(Items from a dataset)
####
(* ===== verification/DagIndex.v ===== *)
(** The DAG index: [src/src/dag/dag_index.rs].

    Children lists and tips, the ancestor and descendant searches, the lowest
    common ancestor, Kahn's topological order and the block depth, all over the
    store interface of [Store.v].  [index_ok] relates an index to its store;
    [dag_shape] is what makes the store a DAG. *)
From S2P Require Import Prelude Crypto Transaction Floats Mining Block Graph Store.

Record DAGIndex := {
  parent_to_children : gmap BlockHash (list BlockHash);
  tips : gset BlockHash
}.

Definition new : DAGIndex := {| parent_to_children := ∅; tips := ∅ |}.

(** [entry(p).or_insert_with(Vec::new).push(c)] *)
Definition push_child (c : BlockHash) (m : gmap BlockHash (list BlockHash)) (p : BlockHash)
    : gmap BlockHash (list BlockHash) := <[p := default [] (m !! p) ++ [c]]> m.

Definition add_edges (m : gmap BlockHash (list BlockHash)) (b : Block) :=
  foldl (push_child (block_hash b)) m (parent_hashes (header b)).

Definition remove_parents (t : gset BlockHash) (b : Block) : gset BlockHash :=
  foldl (fun t p => t ∖ {[p]}) t (parent_hashes (header b)).

Definition get_children (idx : DAGIndex) (h : BlockHash) : list BlockHash :=
  default [] (parent_to_children idx !! h).

Definition update_tips_after_insert (b : Block) (idx : DAGIndex) : DAGIndex :=
  {| parent_to_children := add_edges (parent_to_children idx) b;
     tips := remove_parents ({[block_hash b]} ∪ tips idx) b |}.

Definition is_tip (idx : DAGIndex) (h : BlockHash) : bool := bool_decide (h ∈ tips idx).

Definition get_tips `{HashOrder} (idx : DAGIndex) : list BlockHash := hs_iter (tips idx).

(** Every child listed, with repetitions: bounds the descendant search. *)
Definition all_children (idx : DAGIndex) : list BlockHash :=
  concat (map_to_list (parent_to_children idx)).*2.

Definition get_all_descendants (idx : DAGIndex) (h : BlockHash) : gset BlockHash :=
  bfs (get_children idx) (S (length (all_children idx))) [h] ∅.
(* ===== verification/BlockDag.v ===== *)
(** The blockDAG engine: [src/src/dag/blockdag.rs].

    Insertion with validation and consensus annotation, the queries over store
    and index, and the whole-DAG validation, over the store interface.
    [dag_inv] is the invariant every insertion preserves. *)
From S2P Require Import Prelude Crypto Transaction Floats Mining Block Graph Store DagIndex.

Record BlockDAG (St : Type) := { store : St; index : DAGIndex }.
Arguments Build_BlockDAG {St} _ _.
Arguments store {St} _.
Arguments index {St} _.

Record DAGStats := {
  total_blocks : nat;
  total_transactions : nat;
  num_tips : nat;
  avg_parents_per_block : nat;
  total_size_bytes : Z
}.

Record DAGExport := {
  export_blocks : list Block;
  export_tips : list BlockHash;
  export_statistics : DAGStats
}.

Section BlockDag.
Context `{Sha256} `{LibM} `{HashOrder} {St : Type} `{BlockStoreI St}.
Implicit Types (dag : BlockDAG St) (h : BlockHash).

(** [BlockStore::new()] opens the store; the index starts empty. *)
Definition new (opened : St) : BlockDAG St := {| store := opened; index := DagIndex.new |}.

Definition dag_get_block dag h : option Block := get_block (store dag) h.
Definition dag_block_count dag : nat := block_count (store dag).
Definition dag_get_tips dag : list BlockHash := get_tips (index dag).

(** Steps 2 to 4 of [insert_block]. *)
Definition check_new dag (b : Block) : result unit :=
  if block_exists (store dag) (block_hash b)
  then errorf "Block {} already exists in DAG" [ArgHex (block_hash b)]
  else
    match parent_hashes (header b) with
    | [] =>
        if (0 <? block_count (store dag))%nat
        then err "Non-genesis block cannot have zero parents" else Ok tt
    | ps =>
        foldr (fun p k => if block_exists (store dag) p then k
                          else errorf "Parent block {} does not exist" [ArgHex p]) (Ok tt) ps
    end ≫= fun _ =>
    if existsb (fun e => bool_decide (block_hash e = block_hash b)) (get_all_blocks (store dag))
    then err "Duplicate block detected" else Ok tt.

(** The selected parent: the last parent with the greatest height. *)
Definition better_parent dag (acc : option BlockHash * Z) (p : BlockHash)
    : option BlockHash * Z :=
  match dag_get_block dag p with
  | Some parent => if acc.2 <=? height parent then (Some p, height parent) else acc
  | None => acc
  end.
Definition best_parent dag (ps : list BlockHash) : option BlockHash * Z :=
  foldl (better_parent dag) (None, 0) ps.

Definition compute_blue_score dag (b : Block) : Z :=
  saturating_add
    (foldl (fun m p => match dag_get_block dag p with
                       | Some parent => Z.max m (blue_score (header parent))
                       | None => m end) 0 (parent_hashes (header b))) 1.

(** Step 5: the block as it will be stored. *)
Definition annotate dag (b : Block) : Block :=
  let '(sp, ch) :=
    match parent_hashes (header b) with
    | [] => (None, 0)
    | ps => let '(best, best_height) := best_parent dag ps in
            (best, saturating_add best_height 1)
    end in
  set_consensus_metadata b sp (compute_blue_score dag b) ch (Z.of_nat (dag_block_count dag)).

(** [now] is the wall clock read by [validate_basic]. *)
Definition insert_block (now : Z) (b : Block) : M (BlockDAG St) unit := fun dag =>
  match validate_basic now b ≫= fun _ => check_new dag b with
  | Err e => (Err e, dag)
  | Ok _ =>
      let annotated_block := annotate dag b in
      match Store.insert_block annotated_block (store dag) with
      | (Err e, store') => (Err e, {| store := store'; index := index dag |})
      | (Ok _, store') =>
          (Ok tt, {| store := store';
                     index := update_tips_after_insert annotated_block (index dag) |})
      end
  end.

Definition with_genesis (now : Z) (opened : St) (genesis : Block) : result (BlockDAG St) :=
  let dag := new opened in
  if negb (is_genesis genesis) then err "Block must be genesis block (no parents)"
  else
    let '(r, dag') := insert_block now genesis dag in
    match r with Ok _ => Ok dag' | Err e => Err e end.

Definition create_genesis_block (now : Z) dag : Block * BlockDAG St :=
  let genesis_wallet := replicate 20 0 in
  let genesis_tx :=
    new_transfer (replicate 20 0) genesis_wallet CTS_GENESIS_ALLOCATION 0 0 0 in
  let genesis := Block.new [] now [genesis_tx] 0 0 0 (replicate 20 0) (replicate 32 0) in
  (genesis, (insert_block now genesis dag).2).

Definition create_genesis_if_empty (now : Z) dag : BlockDAG St :=
  if (dag_block_count dag =? 0)%nat then (create_genesis_block now dag).2 else dag.

(** The loop stops at the first failure; what was inserted stays. *)
Fixpoint insert_blocks_from (now : Z) (inserted : nat) (blocks : list Block)
    : M (BlockDAG St) nat := fun dag =>
  match blocks with
  | [] => (Ok inserted, dag)
  | b :: blocks' =>
      match insert_block now b dag with
      | (Ok _, dag') => insert_blocks_from now (S inserted) blocks' dag'
      | (Err e, dag') =>
          (errorf "Failed to insert block {}: {}. Successfully inserted {} blocks"
             [ArgNum (Z.of_nat inserted); ArgErr e; ArgNum (Z.of_nat inserted)], dag')
      end
  end.
Definition insert_blocks (now : Z) (blocks : list Block) : M (BlockDAG St) nat :=
  insert_blocks_from now 0 blocks.

Definition get_tip_blocks dag : list Block := omap (dag_get_block dag) (dag_get_tips dag).

(** [while timestamps.len() < max]: each round pushes one timestamp. *)
Fixpoint walk_back dag (max : nat) (current : Block) : list Z :=
  match max with
  | O => []
  | S max' =>
      timestamp (header current) ::
      match selected_parent (header current) ≫= dag_get_block dag with
      | Some parent => walk_back dag max' parent
      | None => []
      end
  end.

Definition get_recent_timestamps dag (max : nat) : list Z :=
  match get_tip_blocks dag with
  | [] => []
  | t :: _ => reverse (walk_back dag max t)
  end.

Definition get_timestamps_from_start dag (start_hash : BlockHash) (max : nat) : list Z :=
  match dag_get_block dag start_hash with
  | Some b => reverse (walk_back dag max b)
  | None => []
  end.

Definition get_parents dag h : list Block :=
  match dag_get_block dag h with
  | Some b => omap (dag_get_block dag) (parent_hashes (header b))
  | None => []
  end.

Definition check_references dag (b : Block) (k : result unit) : result unit :=
  foldr (fun p k => if block_exists (store dag) p then k
                    else errorf "Block {} references non-existent parent {}"
                           [ArgHex (block_hash b); ArgHex p]) k (parent_hashes (header b)).

Definition validate dag : result unit :=
  let blocks := get_all_blocks (store dag) in
  verify_integrity (store dag) ≫= fun _ =>
  foldr (check_references dag) (Ok tt) blocks ≫= fun _ =>
  let hashes := get_all_hashes (store dag) in
  if negb (length hashes =? size (list_to_set hashes : gset BlockHash))%nat
  then err "Duplicate block hashes detected"
  else if bool_decide (blocks = []) then err "DAG must have at least one block (genesis)"
  else
    let tip_set : gset BlockHash := list_to_set (dag_get_tips dag) in
    if existsb (fun b =>
         bool_decide (parent_hashes (header b) = []) && (1 <? size tip_set)%nat &&
         existsb (fun b' => bool_decide (block_hash b ∈ parent_hashes (header b'))) blocks) blocks
    then err "Genesis block is referenced but still marked as tip" else Ok tt.

Definition sum_nat (l : list nat) : nat := foldr Nat.add 0%nat l.
Definition calculate_blue_score h : M (GHOSTDAGEngine St) Z := fun e =>
  match engine_dag e with
  | None => (err "DAG not attached", e)
  | Some dag =>
      match blue_score_cache e !! h with
      | Some s => (Ok s, e)
      | None => let s := count_blue (engine_k e) dag h in (Ok s, cache_score h s e)
      end
  end.

Definition get_blue_score h : M (GHOSTDAGEngine St) Z := fun e =>
  match blue_score_cache e !! h with
  | Some s => (Ok s, e)
  | None => calculate_blue_score h e
  end.

(** The loop over [parents.iter().skip(1)]. *)
Fixpoint best_candidate (parents : list BlockHash) (best_parent : BlockHash) (best_score : Z)
    : M (GHOSTDAGEngine St) BlockHash :=
  match parents with
  | [] => mret best_parent
  | p :: ps =>
      or_default (get_blue_score p) 0 ≫= fun score =>
      if (best_score <? score) || ((score =? best_score) && bytes_ltb p best_parent)
      then best_candidate ps p score
      else best_candidate ps best_parent best_score
  end.

Definition select_parent_from_parents (parents : list BlockHash)
    : M (GHOSTDAGEngine St) BlockHash :=
  match parents with
  | [] => lift (err "No parent candidates provided")
  | p :: ps =>
      or_default (get_blue_score p) 0 ≫= fun best_score => best_candidate ps p best_score
  end.

Fixpoint max_parent_score (parents : list BlockHash) (m : Z) : M (GHOSTDAGEngine St) Z :=
  match parents with
  | [] => mret m
  | p :: ps => or_default (get_blue_score p) 0 ≫= fun score => max_parent_score ps (Z.max m score)
  end.

Definition calculate_blue_score_for_new_block (b : Block) : M (GHOSTDAGEngine St) Z :=
  max_parent_score (parent_hashes (header b)) 0 ≫= fun m => mret (saturating_add m 1).

(** [dag] is the caller's DAG; the scores come from the attached one. *)
Definition annotate_block dag (b : Block) : M (GHOSTDAGEngine St) Block :=
  (match parent_hashes (header b) with
   | [] => mret None
   | ps => select_parent_from_parents ps ≫= fun p => mret (Some p)
   end) ≫= fun selected_parent =>
  let chain_height :=
    match selected_parent with
    | Some p => saturating_add (default 0 (get_block_height dag p)) 1
    | None => 0
    end in
  calculate_blue_score_for_new_block b ≫= fun blue_score =>
  mret (set_consensus_metadata b selected_parent blue_score chain_height
          (Z.of_nat (dag_block_count dag))).

Fixpoint score_parents (parents : list BlockHash) : M (GHOSTDAGEngine St) (list (BlockHash * Z)) :=
  match parents with
  | [] => mret []
  | p :: ps =>
      calculate_blue_score p ≫= fun s => score_parents ps ≫= fun l => mret ((p, s) :: l)
  end.

Definition select_parent (block_hash : BlockHash) : M (GHOSTDAGEngine St) BlockHash := fun e =>
  match engine_dag e with
  | None => (err "DAG not attached", e)
  | Some dag =>
      match get_parents dag block_hash with
      | [] => (err "Block has no parents", e)
      | [p] => (Ok p, e)
      | ps =>
          (score_parents ps ≫= fun scores =>
           lift (ok_or (head (sort_by score_leb scores).*1)
                   (Error "index out of bounds" []))) e
      end
  end.

(** The scores collected by the [for] loop of [generate_ordering]. *)
Fixpoint collect_scores e dag (hs : list BlockHash) : result (gmap BlockHash Z) :=
  match hs with
  | [] => Ok ∅
  | h :: hs' =>
      calculate_blue_score_immutable e dag h ≫= fun s =>
      collect_scores e dag hs' ≫= fun m => Ok (<[h := s]> m)
  end.

Definition has_no_parents dag h : bool :=
  match dag_get_block dag h with
  | Some b => bool_decide (parent_hashes (header b) = [])
  | None => false
  end.

Definition generate_ordering e : result (list BlockHash) :=
  match engine_dag e with
  | None => err "DAG not attached"
  | Some dag =>
      let all_blocks := get_all_blocks dag in
      collect_scores e dag all_blocks ≫= fun block_scores =>
      match all_blocks with
      | [] => Ok []
      | _ =>
          let genesis_blocks := sort_bytes (filter (fun h => has_no_parents dag h = true) all_blocks) in
          Ok (order_loop (get_parents dag) all_blocks block_scores (length all_blocks)
                (list_to_set genesis_blocks) genesis_blocks)
      end
  end.

(** [ordering.iter().position(|h| h == x)] *)
Definition position (x : BlockHash) (l : list BlockHash) : option nat :=
  fst <$> list_find (fun y => y = x) l.

Fixpoint check_parent_positions (ordering : list BlockHash) (h : BlockHash) (index : nat)
    (parents : list BlockHash) : result unit :=
  match parents with
  | [] => Ok tt
  | p :: ps =>
      match position p ordering with
      | None => errorf "Parent {} of block {} not in ordering" [ArgHex p; ArgHex h]
      | Some pos =>
          if (index <=? pos)%nat
          then errorf "Parent {} appears after child {} in ordering" [ArgHex p; ArgHex h]
          else check_parent_positions ordering h index ps
      end
  end.

Fixpoint validate_from dag (ordering : list BlockHash) (index : nat) (rest : list BlockHash)
    (seen : gset BlockHash) : result (gset BlockHash) :=
  match rest with
  | [] => Ok seen
  | h :: rest' =>
      match dag_get_block dag h with
      | None => errorf "Block {} not found in DAG" [ArgHex h]
      | Some _ =>
          if decide (h ∈ seen)
          then errorf "Duplicate block {} at position {}" [ArgHex h; ArgNum (Z.of_nat index)]
          else
            check_parent_positions ordering h index (get_parents dag h) ≫= fun _ =>
            validate_from dag ordering (S index) rest' ({[h]} ∪ seen)
      end
  end.

Definition validate_ordering e (ordering : list BlockHash) : result unit :=
  match engine_dag e with
  | None => err "DAG not attached"
  | Some dag =>
      validate_from dag ordering 0 ordering ∅ ≫= fun seen =>
      if (size seen =? dag_block_count dag)%nat then Ok tt
      else errorf "Ordering has {} blocks but DAG has {} blocks"
             [ArgNum (Z.of_nat (size seen)); ArgNum (Z.of_nat (dag_block_count dag))]
  end.

(** [dag.get_tips()[0]] panics when there is no tip: [None]. *)
Definition get_stats e : option GHOSTDAGStats :=
  match engine_dag e with
  | Some dag =>
      tip ← head (dag_get_tips dag);
      Some {| stat_k := engine_k e; stat_total_blocks := dag_block_count dag;
              stat_blue_blocks := size (build_blue_set (engine_blue_set e) dag tip);
              stat_red_blocks := size (build_red_set (engine_blue_set e) dag tip);
              stat_cache_size := size (blue_score_cache e) |}
  | None =>
      Some {| stat_k := engine_k e; stat_total_blocks := 0; stat_blue_blocks := 0;
              stat_red_blocks := 0; stat_cache_size := 0 |}
  end.

Definition get_all_blue_scores e : result (gmap BlockHash Z) :=
  match engine_dag e with
  | None => err "DAG not attached"
  | Some dag => collect_scores e dag (get_all_blocks dag)
  end.

Definition engine_blue_blocks e h : result (list BlockHash) :=
  match engine_dag e with
  | None => err "DAG not attached"
  | Some dag => Ok (get_blue_blocks (engine_blue_set e) dag h)
  end.
Definition engine_red_blocks e h : result (list BlockHash) :=
  match engine_dag e with
  | None => err "DAG not attached"
  | Some dag => Ok (get_red_blocks (engine_blue_set e) dag h)
  end.
End GhostDag.

(** ** The ordering loop *)

Lemma score_leb_total a b : score_leb a b = true \/ score_leb b a = true.
Proof.
  unfold score_leb. destruct (Z.eqb_spec a.2 b.2), (Z.eqb_spec b.2 a.2); try lia.
  apply bytes_leb_total.
Qed.
Lemma score_leb_trans a b c :
  score_leb a b = true -> score_leb b c = true -> score_leb a c = true.
Proof.
  unfold score_leb. destruct (Z.eqb_spec a.2 b.2), (Z.eqb_spec b.2 c.2), (Z.eqb_spec a.2 c.2);
    rewrite ?Z.ltb_lt; try lia. apply bytes_leb_trans.
Qed.
Lemma score_leb_antisym a b : score_leb a b = true -> score_leb b a = true -> a = b.
Proof.
  unfold score_leb. destruct (Z.eqb_spec a.2 b.2), (Z.eqb_spec b.2 a.2); rewrite ?Z.ltb_lt; try lia.
  intros. destruct a, b; simpl in *. f_equal; [by apply bytes_leb_antisym|lia].
Qed.

Lemma sort_scored_perm scores hs : sort_scored scores hs ≡ₚ hs.
Proof.
  unfold sort_scored. rewrite sort_by_perm, <- list_fmap_compose. simpl. by rewrite list_fmap_id.
Qed.

Lemma sort_scored_unique scores scores' hs hs' :
  hs ≡ₚ hs' -> (forall h, h ∈ hs -> scores !! h = scores' !! h) ->
  sort_scored scores hs = sort_scored scores' hs'.
Proof.
  intros Hp Hs. unfold sort_scored. f_equal.
  apply sort_by_unique; eauto using score_leb_total, score_leb_trans, score_leb_antisym.
  rewrite <- Hp. apply Permutation_refl'. apply list_fmap_ext. intros i h Hi.
  rewrite Hs; [done|]. by eapply list_elem_of_lookup_2.
Qed.

Lemma elem_of_next_blocks parents all processed h :
  h ∈ next_blocks parents all processed <->
  h ∈ all /\ h ∉ processed /\ forall p, p ∈ parents h -> p ∈ processed.
Proof. unfold next_blocks. rewrite list_elem_of_filter, Forall_forall. tauto. Qed.

(** [l] has every parent before its children. *)
Definition ordered_by (parents : BlockHash -> list BlockHash) (l : list BlockHash) : Prop :=
  forall i h p, l !! i = Some h -> p ∈ parents h -> exists j, (j < i)%nat /\ l !! j = Some p.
####
The required answer is the run of lines above, starting at the line with "else check_parent_positions ordering" and ending at the line with "check_parent_positions ordering h index (get_parents", reproduced exactly with both ends.

▶ _ANSWER SECTION_
          else check_parent_positions ordering h index ps
      end
  end.

Fixpoint validate_from dag (ordering : list BlockHash) (index : nat) (rest : list BlockHash)
    (seen : gset BlockHash) : result (gset BlockHash) :=
  match rest with
  | [] => Ok seen
  | h :: rest' =>
      match dag_get_block dag h with
      | None => errorf "Block {} not found in DAG" [ArgHex h]
      | Some _ =>
          if decide (h ∈ seen)
          then errorf "Duplicate block {} at position {}" [ArgHex h; ArgNum (Z.of_nat index)]
          else
            check_parent_positions ordering h index (get_parents dag h) ≫= fun _ =>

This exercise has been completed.